— PROBLEM TO SOLVE —
The records below hold a stretch from the line with "Definition toString16 (n" through the line with "Definition isInvalidLength (label"; return exactly those lines, ends included, and nothing more.

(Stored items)
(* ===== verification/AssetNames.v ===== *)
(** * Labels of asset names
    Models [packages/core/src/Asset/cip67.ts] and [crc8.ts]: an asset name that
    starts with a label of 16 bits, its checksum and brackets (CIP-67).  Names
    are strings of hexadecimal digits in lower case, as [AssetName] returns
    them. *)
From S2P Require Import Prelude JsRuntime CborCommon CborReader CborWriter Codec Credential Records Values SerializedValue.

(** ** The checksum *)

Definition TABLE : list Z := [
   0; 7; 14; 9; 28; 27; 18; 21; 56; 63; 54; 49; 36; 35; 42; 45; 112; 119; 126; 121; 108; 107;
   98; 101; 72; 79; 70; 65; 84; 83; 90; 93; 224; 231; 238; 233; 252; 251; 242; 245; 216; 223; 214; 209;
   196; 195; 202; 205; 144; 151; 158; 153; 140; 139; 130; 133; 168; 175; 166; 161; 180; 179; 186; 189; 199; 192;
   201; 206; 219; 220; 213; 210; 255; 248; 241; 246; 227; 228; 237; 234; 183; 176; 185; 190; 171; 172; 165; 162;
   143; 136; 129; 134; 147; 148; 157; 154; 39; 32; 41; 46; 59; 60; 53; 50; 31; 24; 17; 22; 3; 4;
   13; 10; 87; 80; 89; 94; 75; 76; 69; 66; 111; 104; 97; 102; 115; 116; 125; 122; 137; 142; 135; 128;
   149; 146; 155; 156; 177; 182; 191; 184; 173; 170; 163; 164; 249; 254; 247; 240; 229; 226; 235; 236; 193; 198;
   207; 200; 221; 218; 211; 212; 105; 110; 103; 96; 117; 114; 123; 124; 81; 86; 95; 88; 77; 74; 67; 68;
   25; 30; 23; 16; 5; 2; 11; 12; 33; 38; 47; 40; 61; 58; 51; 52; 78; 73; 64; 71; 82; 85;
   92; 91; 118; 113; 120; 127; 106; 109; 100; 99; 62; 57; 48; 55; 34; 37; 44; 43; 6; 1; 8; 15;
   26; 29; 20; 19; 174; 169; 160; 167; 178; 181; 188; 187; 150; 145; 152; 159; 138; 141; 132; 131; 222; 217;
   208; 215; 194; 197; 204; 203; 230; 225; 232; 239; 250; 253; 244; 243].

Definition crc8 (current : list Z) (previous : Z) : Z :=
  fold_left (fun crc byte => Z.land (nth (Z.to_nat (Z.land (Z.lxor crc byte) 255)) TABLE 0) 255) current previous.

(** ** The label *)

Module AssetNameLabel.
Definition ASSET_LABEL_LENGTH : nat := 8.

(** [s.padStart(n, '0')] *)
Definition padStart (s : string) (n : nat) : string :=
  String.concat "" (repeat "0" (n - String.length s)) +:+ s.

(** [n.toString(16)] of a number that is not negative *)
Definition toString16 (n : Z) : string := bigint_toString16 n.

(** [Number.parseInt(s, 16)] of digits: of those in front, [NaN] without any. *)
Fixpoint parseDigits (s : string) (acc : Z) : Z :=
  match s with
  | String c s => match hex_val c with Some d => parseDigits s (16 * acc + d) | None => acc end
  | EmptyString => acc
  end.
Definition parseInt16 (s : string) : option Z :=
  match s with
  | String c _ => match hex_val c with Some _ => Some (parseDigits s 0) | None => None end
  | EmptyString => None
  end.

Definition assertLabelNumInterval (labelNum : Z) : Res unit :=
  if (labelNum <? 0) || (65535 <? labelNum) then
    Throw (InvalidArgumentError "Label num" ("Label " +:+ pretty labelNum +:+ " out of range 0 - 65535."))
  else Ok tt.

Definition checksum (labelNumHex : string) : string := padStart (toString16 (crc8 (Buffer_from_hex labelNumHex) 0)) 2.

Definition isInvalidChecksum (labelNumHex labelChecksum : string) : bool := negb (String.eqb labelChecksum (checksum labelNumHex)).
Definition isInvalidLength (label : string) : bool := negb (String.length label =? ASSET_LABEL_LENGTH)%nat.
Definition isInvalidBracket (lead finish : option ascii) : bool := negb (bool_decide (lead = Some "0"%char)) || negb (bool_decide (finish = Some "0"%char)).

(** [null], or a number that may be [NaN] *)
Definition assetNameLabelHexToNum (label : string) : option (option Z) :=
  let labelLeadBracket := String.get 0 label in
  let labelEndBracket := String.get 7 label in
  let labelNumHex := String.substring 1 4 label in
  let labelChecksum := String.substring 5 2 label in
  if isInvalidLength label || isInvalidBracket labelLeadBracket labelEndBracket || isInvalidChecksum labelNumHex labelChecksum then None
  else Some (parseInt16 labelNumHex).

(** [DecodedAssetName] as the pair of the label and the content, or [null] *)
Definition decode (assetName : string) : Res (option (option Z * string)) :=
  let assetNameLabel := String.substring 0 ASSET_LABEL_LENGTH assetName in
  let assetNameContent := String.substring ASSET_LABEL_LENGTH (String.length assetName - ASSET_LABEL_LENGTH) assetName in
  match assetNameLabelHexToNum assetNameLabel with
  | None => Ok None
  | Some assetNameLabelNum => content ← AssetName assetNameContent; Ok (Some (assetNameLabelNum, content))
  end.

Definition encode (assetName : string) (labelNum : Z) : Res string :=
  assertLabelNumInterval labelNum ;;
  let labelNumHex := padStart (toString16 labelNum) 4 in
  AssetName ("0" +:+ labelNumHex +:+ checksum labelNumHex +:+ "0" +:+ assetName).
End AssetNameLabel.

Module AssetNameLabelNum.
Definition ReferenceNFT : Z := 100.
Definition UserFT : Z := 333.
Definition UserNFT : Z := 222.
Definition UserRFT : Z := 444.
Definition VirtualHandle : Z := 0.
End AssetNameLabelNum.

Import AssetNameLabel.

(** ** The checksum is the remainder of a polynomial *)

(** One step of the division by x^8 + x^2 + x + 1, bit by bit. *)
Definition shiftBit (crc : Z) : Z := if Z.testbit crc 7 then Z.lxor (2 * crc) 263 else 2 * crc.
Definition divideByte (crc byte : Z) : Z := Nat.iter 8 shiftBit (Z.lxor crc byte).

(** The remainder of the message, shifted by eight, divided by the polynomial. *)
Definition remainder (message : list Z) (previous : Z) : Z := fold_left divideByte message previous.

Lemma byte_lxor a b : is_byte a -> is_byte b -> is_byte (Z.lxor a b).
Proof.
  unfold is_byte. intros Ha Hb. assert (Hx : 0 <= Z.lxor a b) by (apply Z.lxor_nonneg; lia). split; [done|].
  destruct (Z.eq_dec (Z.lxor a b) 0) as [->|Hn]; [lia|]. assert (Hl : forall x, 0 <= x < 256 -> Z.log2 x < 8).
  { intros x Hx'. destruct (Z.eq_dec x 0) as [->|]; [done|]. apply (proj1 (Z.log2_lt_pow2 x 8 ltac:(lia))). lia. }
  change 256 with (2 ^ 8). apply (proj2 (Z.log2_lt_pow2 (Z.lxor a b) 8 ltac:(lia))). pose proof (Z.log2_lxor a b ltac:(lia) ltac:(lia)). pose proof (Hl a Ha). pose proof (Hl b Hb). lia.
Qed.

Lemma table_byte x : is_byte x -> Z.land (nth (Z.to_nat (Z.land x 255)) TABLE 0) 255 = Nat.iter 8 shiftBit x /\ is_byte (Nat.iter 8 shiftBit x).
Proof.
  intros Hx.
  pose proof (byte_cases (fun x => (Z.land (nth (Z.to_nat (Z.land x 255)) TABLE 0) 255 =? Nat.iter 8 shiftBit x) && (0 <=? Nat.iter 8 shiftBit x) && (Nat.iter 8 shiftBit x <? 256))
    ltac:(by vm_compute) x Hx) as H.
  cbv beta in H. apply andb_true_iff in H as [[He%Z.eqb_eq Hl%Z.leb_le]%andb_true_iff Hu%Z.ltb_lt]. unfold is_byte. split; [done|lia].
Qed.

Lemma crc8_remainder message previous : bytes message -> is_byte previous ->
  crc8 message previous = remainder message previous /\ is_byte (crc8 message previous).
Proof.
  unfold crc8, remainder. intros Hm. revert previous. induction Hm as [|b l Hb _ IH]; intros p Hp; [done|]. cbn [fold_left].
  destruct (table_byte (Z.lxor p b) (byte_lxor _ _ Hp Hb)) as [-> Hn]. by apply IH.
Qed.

— SOLUTION FOR THIS EXERCISE —
Definition toString16 (n : Z) : string := bigint_toString16 n.

(** [Number.parseInt(s, 16)] of digits: of those in front, [NaN] without any. *)
Fixpoint parseDigits (s : string) (acc : Z) : Z :=
  match s with
  | String c s => match hex_val c with Some d => parseDigits s (16 * acc + d) | None => acc end
  | EmptyString => acc
  end.
Definition parseInt16 (s : string) : option Z :=
  match s with
  | String c _ => match hex_val c with Some _ => Some (parseDigits s 0) | None => None end
  | EmptyString => None
  end.

Definition assertLabelNumInterval (labelNum : Z) : Res unit :=
  if (labelNum <? 0) || (65535 <? labelNum) then
    Throw (InvalidArgumentError "Label num" ("Label " +:+ pretty labelNum +:+ " out of range 0 - 65535."))
  else Ok tt.

Definition checksum (labelNumHex : string) : string := padStart (toString16 (crc8 (Buffer_from_hex labelNumHex) 0)) 2.

Definition isInvalidChecksum (labelNumHex labelChecksum : string) : bool := negb (String.eqb labelChecksum (checksum labelNumHex)).
Definition isInvalidLength (label : string) : bool := negb (String.length label =? ASSET_LABEL_LENGTH)%nat.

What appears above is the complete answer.